Avidin and ovalbumin induction by progesterone in chicken oviduct detected by sensitive immunoenzymometric assays.

This study describes sensitive immunoenzymometric assays (IEMAs) for chicken avidin and ovalbumin, markers of cytodifferentiation and action of progesterone and oestrogen in the oviduct magnum mucosa. The determination range was 0.5-100 ng/ml and the detection limit 0.1 ng/ml in both IEMAs. The intra- and interassay coefficients of variation, measured from chicken tissue supernatants, averaged below 6 and 10% respectively. IEMAs correlated well with the radioimmunoassays for avidin and ovalbumin previously developed in our laboratory, and with the widely used [14C]biotin-binding method for avidin.
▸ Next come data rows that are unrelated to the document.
(* ===== verification/StyleSheet.v ===== *)
(** * The style sheet

    How the styled-components library in redoc.standalone.js keeps the rules of all
    components in one list ([eo], over the list of [go]): the rules of a component
    form a group, the groups follow each other in the order of their numbers. The
    numbers are given by a registry of identifiers ([io]). Names in brackets are
    those of the bundle. *)

From S2P Require Import Prelude PyData.
Local Open Scope Z_scope.

(** ** Numbers of identifiers *)

(** The maps [to] and [no] and the next number [ro]. *)
Record registry := { numbers : gmap string nat; names : gmap nat string; next : nat }.
Definition no_ids : registry := {| numbers := ∅; names := ∅; next := 1 |}.

(** [for (; no.has(ro);) ro++]: [None] when the fuel is used up. *)
Fixpoint first_free (fuel : nat) (taken : gmap nat string) (n : nat) : option nat :=
  match fuel with
  | O => None
  | S fuel => match taken !! n with Some _ => first_free fuel taken (S n) | None => Some n end
  end.
(** [io(e)]. *)
Definition io (e : string) (r : registry) : option (nat * registry) :=
  match numbers r !! e with
  | Some n => Some (n, r)
  | None =>
      n ← first_free (S (size (names r))) (names r) (next r);
      Some (n, {| numbers := <[e := n]> (numbers r); names := <[n := e]> (names r); next := S n |})
  end.
(** [ao(e, t)]: an identifier with the number it has on the page already. *)
Definition ao (e : string) (t : nat) (r : registry) : registry :=
  {| numbers := <[e := t]> (numbers r); names := <[t := e]> (names r); next := if (next r <=? t)%nat then S t else next r |}.

(** ** Groups of rules *)

(** [eo]: the sizes of the groups and the list of all rules. *)
Record tag := { groupSizes : list nat; rules : list string }.
Definition empty_tag : tag := {| groupSizes := replicate 512 0%nat; rules := [] |}.

Definition indexOfGroup (t : tag) (e : nat) : nat := sum_list (take e (groupSizes t)).

(** [(i <<= 1) < 0 && Ji(16)] while [e >= i]. *)
Fixpoint grown (fuel : nat) (e i : Z) : result Z :=
  match fuel with
  | O => Raise (OtherError "16")
  | S fuel => if i <=? e then if 2 ^ 31 <=? 2 * i then Raise (OtherError "16") else grown fuel e (2 * i) else Ok i
  end.
Definition grow_fuel : nat := 32.
(** Room for the group [e]. *)
Definition ensure (e : nat) (t : tag) : result tag :=
  if (e <? length (groupSizes t))%nat then Ok t
  else
    i ← grown grow_fuel (Z.of_nat e) (Z.of_nat (length (groupSizes t)));
    Ok {| groupSizes := groupSizes t ++ replicate (Z.to_nat i - length (groupSizes t)) 0%nat; rules := rules t |}.

(** [insertRule(a, s)] of the list: refused beyond its end. *)
Definition insertRule (a : nat) (s : string) (l : list string) : option (list string) :=
  if (a <=? length l)%nat then Some (take a l ++ s :: drop a l) else None.
Fixpoint insert_all (e a : nat) (ss : list string) (t : tag) : tag :=
  match ss with
  | [] => t
  | s :: ss =>
      match insertRule a s (rules t) with
      | Some l => insert_all e (S a) ss {| groupSizes := alter S e (groupSizes t); rules := l |}
      | None => insert_all e a ss t
      end
  end.
(** [insertRules(e, t)]. *)
Definition insertRules (e : nat) (ss : list string) (t : tag) : result tag :=
  t ← ensure e t; Ok (insert_all e (indexOfGroup t (S e)) ss t).

Fixpoint delete_rules (n k : nat) (l : list string) : list string :=
  match k with O => l | S k => delete_rules n k (delete n l) end.
(** [clearGroup(e)]. *)
Definition clearGroup (e : nat) (t : tag) : tag :=
  match groupSizes t !! e with
  | Some k => {| groupSizes := <[e := 0%nat]> (groupSizes t); rules := delete_rules (indexOfGroup t e) k (rules t) |}
  | None => t
  end.

Definition rule_end : string := "/*!sc*/" +:+ String "010" EmptyString.
(** [getGroup(e)]. *)
Definition getGroup (e : nat) (t : tag) : string :=
  match groupSizes t !! e with
  | Some k => foldr String.append EmptyString ((λ s, s +:+ rule_end) <$> take k (drop (indexOfGroup t e) (rules t)))
  | None => EmptyString
  end.

(** ** The registry *)

(** Two maps that are each other's inverse, below the next number. *)
Record registered (r : registry) : Prop := {
  name_of_number e n : numbers r !! e = Some n → names r !! n = Some e;
  number_of_name e n : names r !! n = Some e → numbers r !! e = Some n;
}.

Lemma first_free_ends fuel (taken : gmap nat string) n :
  (size (filter (λ kv, n ≤ kv.1)%nat taken) < fuel)%nat → ∃ m, first_free fuel taken n = Some m ∧ (n ≤ m)%nat ∧ taken !! m = None.
Proof.
  revert n. induction fuel as [|fuel IH]; intros n Hf; [lia|]. cbn [first_free].
  destruct (taken !! n) as [s|] eqn:E; [|by exists n].
  destruct (IH (S n)) as (m & Hm & Hle & Hfree); [|exists m; split; [done|split; [lia|done]]].
  assert (filter (λ kv, n ≤ kv.1)%nat taken = <[n := s]> (filter (λ kv, S n ≤ kv.1)%nat taken)) as Heq.
  { apply map_eq. intros k. destruct (decide (k = n)) as [->|Hk].
    - rewrite lookup_insert_eq. apply map_lookup_filter_Some. by split; [|cbn].
    - rewrite lookup_insert_ne by done. apply option_eq. intros v. rewrite !map_lookup_filter_Some. cbn.
      split; intros [? ?]; (split; [done|lia]). }
  rewrite Heq, map_size_insert_None in Hf; [lia|]. apply map_lookup_filter_None. right. intros v _. cbn. lia.
Qed.

(** Every identifier gets a number, the same one each time, and no two have
    the same: the search for a free number ends, the two maps stay inverse to each
    other, and the numbers given before stay. *)
Theorem io_registers e r :
  registered r → ∃ n r', io e r = Some (n, r') ∧ registered r' ∧ numbers r' !! e = Some n ∧
    (∀ e', e' ≠ e → numbers r' !! e' = numbers r !! e') ∧ (∀ e', e' ≠ e → numbers r' !! e' ≠ Some n).
Proof.
  intros Hr. unfold io. destruct (numbers r !! e) as [n|] eqn:E.
  - exists n, r. split_and!; try done. intros e' Hne He'. apply (name_of_number r Hr) in He', E. congruence.
  - destruct (first_free_ends (S (size (names r))) (names r) (next r)) as (n & Hn & _ & Hfree).
    { pose proof (map_size_filter (λ kv : nat * string, next r ≤ kv.1)%nat (names r)). lia. }
    rewrite Hn. cbn. eexists n, _. split; [done|]. cbn.
    assert (∀ e', numbers r !! e' ≠ Some n) as Hno by (intros e' H; apply (name_of_number r Hr) in H; congruence).
    split_and!; [split; cbn| | |].
    + intros e' m. destruct (decide (e' = e)) as [->|He]; [rewrite lookup_insert_eq; intros [= <-]; by rewrite lookup_insert_eq|].
      rewrite lookup_insert_ne by done. intros Hm. rewrite lookup_insert_ne by (intros ->; by apply (Hno e')). by apply (name_of_number r Hr).
    + intros e' m. destruct (decide (m = n)) as [->|Hm]; [rewrite lookup_insert_eq; intros [= <-]; by rewrite lookup_insert_eq|].
      rewrite lookup_insert_ne by done. intros H. apply (number_of_name r Hr) in H. rewrite lookup_insert_ne; [done|]. intros ->. congruence.
    + by rewrite lookup_insert_eq.
    + intros e' He. by rewrite lookup_insert_ne.
    + intros e' He. by rewrite lookup_insert_ne.
Qed.
Lemma io_registers_witness :
  ∃ n r', io "sc-a" no_ids = Some (n, r') ∧ registered r' ∧ numbers r' !! "sc-a" = Some n ∧
    (∀ e', e' ≠ "sc-a" → numbers r' !! e' = numbers no_ids !! e') ∧ (∀ e', e' ≠ "sc-a" → numbers r' !! e' ≠ Some n).
Proof. apply io_registers. split; intros e n H; exfalso; vm_compute in H; discriminate H. Defined.

(** ** The groups *)

(** The groups a tag stands for. *)
Definition stands_for (t : tag) (gs : list (list string)) : Prop :=
  groupSizes t = length <$> gs ∧ rules t = concat gs.

Lemma sum_lengths (gs : list (list string)) : sum_list (length <$> gs) = length (concat gs).
Proof. induction gs as [|g gs IH]; [done|]. rewrite fmap_cons. cbn. by rewrite length_app, IH. Qed.

Lemma index_of_group t (before after : list (list string)) g :
  stands_for t (before ++ g :: after) → indexOfGroup t (length before) = length (concat before).
Proof.
  intros [Hs _]. unfold indexOfGroup. rewrite Hs, fmap_app, take_app_length' by (by rewrite length_fmap). apply sum_lengths.
Qed.
Lemma index_after_group t (before after : list (list string)) g :
  stands_for t (before ++ g :: after) → indexOfGroup t (S (length before)) = (length (concat before) + length g)%nat.
Proof.
  intros Ht. pose proof (index_of_group t (before ++ [g]) (tl after) (default [] (head after))) as H.
  unfold indexOfGroup. destruct Ht as [Hs _]. rewrite Hs. rewrite (app_assoc before [g] after : before ++ g :: after = _), fmap_app.
  rewrite take_app_length' by (rewrite length_fmap, length_app; cbn; lia). rewrite sum_lengths, concat_app, length_app. cbn.
  by rewrite app_nil_r.
Qed.

Lemma insert_all_groups ss t (before after : list (list string)) g :
  stands_for t (before ++ g :: after) →
  stands_for (insert_all (length before) (length (concat before) + length g) ss t) (before ++ (g ++ ss) :: after).
Proof.
  revert t g. induction ss as [|s ss IH]; intros t g Ht; [by rewrite app_nil_r|]. destruct Ht as [Hs Hr]. cbn [insert_all].
  assert (insertRule (length (concat before) + length g) s (rules t) = Some (concat before ++ (g ++ [s]) ++ concat after)) as ->.
  { unfold insertRule. rewrite Hr, concat_app. cbn [concat]. rewrite app_assoc.
    replace (_ <=? _)%nat with true by (symmetry; apply Nat.leb_le; rewrite !length_app; lia).
    rewrite take_app_length', drop_app_length' by (rewrite length_app; lia). f_equal. by rewrite <- !app_assoc. }
  replace (g ++ s :: ss) with ((g ++ [s]) ++ ss) by (by rewrite <- app_assoc).
  replace (S (length (concat before) + length g)) with (length (concat before) + length (g ++ [s]))%nat by (rewrite length_app; cbn; lia).
  refine (IH _ (g ++ [s]) _). split; cbn.
  - rewrite Hs, !fmap_app, !fmap_cons, length_app, Nat.add_1_r.
    pose proof (alter_app_r (S : nat → nat) (length <$> before) (length g :: (length <$> after)) 0) as H.
    rewrite length_fmap, Nat.add_0_r in H. exact H.
  - by rewrite concat_app.
Qed.

Lemma delete_group (before g after : list string) :
  delete_rules (length before) (length g) (before ++ g ++ after) = before ++ after.
Proof.
  induction g as [|s g IH]; [done|]. cbn [length delete_rules app]. by rewrite delete_middle.
Qed.

Lemma grown_spec fuel e i j : 0 < i → grown fuel e i = Ok j → e < j ∧ i <= j.
Proof.
  revert i. induction fuel as [|fuel IH]; intros i Hi; [done|]. cbn [grown]. destruct (Z.leb_spec i e); [|intros [= <-]; lia].
  destruct (_ <=? _); [done|]. intros Hj. apply IH in Hj; lia.
Qed.

Lemma ensure_groups e t t' gs :
  stands_for t gs → (0 < length gs)%nat → ensure e t = Ok t' →
  ∃ k, stands_for t' (gs ++ replicate k []) ∧ (e < length gs + k)%nat.
Proof.
  intros [Hs Hr] H0. unfold ensure. assert (length (groupSizes t) = length gs) as Hl by (by rewrite Hs, length_fmap).
  destruct (Nat.ltb_spec e (length (groupSizes t))) as [Hlt|Hge].
  - intros [= <-]. exists 0%nat. rewrite app_nil_r. split; [done|lia].
  - intros (i & Hi & [= <-])%bind_Ok. apply grown_spec in Hi as [Hei Hli]; [|lia]. eexists. split.
    + split; cbn; [by rewrite fmap_app, fmap_replicate, Hs|]. rewrite concat_app, Hr.
      assert (∀ k, concat (replicate k (@nil string)) = []) as -> by (by induction k). by rewrite app_nil_r.
    + rewrite length_fmap. lia.
Qed.

(** C22: The list of rules is the groups one after the other: inserting rules
    appends them to their group, clearing a group empties it, and asking for a group
    gives its rules; no other group changes. Growing the table of sizes adds empty
    groups. *)
Theorem sheet_refines_groups t gs e :
  stands_for t gs → (0 < length gs)%nat →
  (∀ ss t', insertRules e ss t = Ok t' → ∃ k g, (gs ++ replicate k []) !! e = Some g ∧
     stands_for t' (<[e := g ++ ss]> (gs ++ replicate k []))) ∧
  stands_for (clearGroup e t) (<[e := []]> gs) ∧
  getGroup e t = foldr String.append EmptyString ((λ s, s +:+ rule_end) <$> default [] (gs !! e)).
Proof.
  intros Ht H0. split; [|split].
  - intros ss t' (u & Hu & [= <-])%bind_Ok. destruct (ensure_groups e t u gs Ht H0 Hu) as (k & Hk & He).
    set (gs' := gs ++ replicate k []) in *. destruct (lookup_lt_is_Some_2 gs' e) as [g Hg]; [unfold gs'; rewrite length_app, length_replicate; lia|].
    exists k, g. split; [done|]. pose proof (take_drop_middle gs' e g Hg) as Hsplit. apply lookup_lt_Some in Hg.
    fold gs'. rewrite insert_take_drop by done. rewrite <- Hsplit in Hk. assert (length (take e gs') = e) as Hlen by (rewrite length_take; lia).
    pose proof (insert_all_groups ss u (take e gs') (drop (S e) gs') g Hk) as H.
    rewrite <- (index_after_group u _ _ g Hk), Hlen in H. exact H.
  - unfold clearGroup. destruct Ht as [Hs Hr]. rewrite Hs, list_lookup_fmap. destruct (gs !! e) as [g|] eqn:Hg; cbn.
    + pose proof (take_drop_middle gs e g Hg) as Hsplit. apply lookup_lt_Some in Hg.
      assert (length (take e gs) = e) as Hlen by (rewrite length_take; lia).
      assert (stands_for t (take e gs ++ g :: drop (S e) gs)) as Ht by (by split; rewrite Hsplit).
      pose proof (index_of_group t _ _ g Ht) as Hi. rewrite Hlen in Hi. rewrite Hi. split; cbn.
      * by rewrite list_fmap_insert.
      * rewrite Hr. rewrite <- Hsplit at 2. rewrite concat_app. cbn [concat]. rewrite delete_group.
        by rewrite insert_take_drop, concat_app by done.
    + apply lookup_ge_None in Hg. by rewrite list_insert_ge.
  - unfold getGroup. destruct Ht as [Hs Hr]. rewrite Hs, list_lookup_fmap. destruct (gs !! e) as [g|] eqn:Hg; cbn; [|done].
    pose proof (take_drop_middle gs e g Hg) as Hsplit. apply lookup_lt_Some in Hg.
    assert (length (take e gs) = e) as Hlen by (rewrite length_take; lia).
    assert (stands_for t (take e gs ++ g :: drop (S e) gs)) as Ht by (by split; rewrite Hsplit).
    pose proof (index_of_group t _ _ g Ht) as Hi. rewrite Hlen in Hi. rewrite Hi, Hr. rewrite <- Hsplit at 2. rewrite concat_app. cbn [concat].
    by rewrite drop_app_length, take_app_length.
Qed.
Lemma sheet_refines_groups_witness :
  (∀ ss t', insertRules 2 ss empty_tag = Ok t' → ∃ k g, (replicate 512 [] ++ replicate k []) !! 2%nat = Some g ∧
     stands_for t' (<[2%nat := g ++ ss]> (replicate 512 [] ++ replicate k []))) ∧
  stands_for (clearGroup 2 empty_tag) (<[2%nat := []]> (replicate 512 [])) ∧
  getGroup 2 empty_tag = foldr String.append EmptyString ((λ s, s +:+ rule_end) <$> default [] (replicate 512 [] !! 2%nat)).
Proof. apply sheet_refines_groups; [split; vm_compute; reflexivity|apply Nat.lt_0_succ]. Defined.

Example sheet_ex :
  (t ← insertRules 3 ["a"; "b"]%string empty_tag; t ← insertRules 1 ["c"]%string t; t ← insertRules 3 ["d"]%string t;
   Ok (rules t, rules (clearGroup 3 t))) = Ok (["c"; "a"; "b"; "d"], ["c"])%string.
Proof. vm_compute. reflexivity. Qed.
Using an IEMA, we found avidin induction with low concentrations of progesterone in the differentiated oviduct of oestrogen-pretreated chicks. The induction has not been detected previously by less sensitive methods. Avidin was induced by all given doses of progesterone (0.2-200 mg/kg in vivo for 24 h after a short oestrogen treatment), the response being dose-dependent at doses of 0.2-20 mg progesterone/kg body weight, the maximum avidin production being about 70 micrograms/g tissue. Ovalbumin was induced at doses of 2-200 mg progesterone/kg body weight without variations in the responses, being about 35 mg/g. The mean content of avidin in the oviduct of laying hens was 58.1 micrograms/g, and of ovalbumin 74.9 mg/g. Minimal traces of avidin and ovalbumin were found in the oviduct after hatching (0.3 and 5 micrograms/g respectively); however, progesterone did not have an effect on this expression. Sensitivity, rapidity and practicability, together with non-radioactivity, are the main advantages of the present IEMAs for chicken avidin and ovalbumin.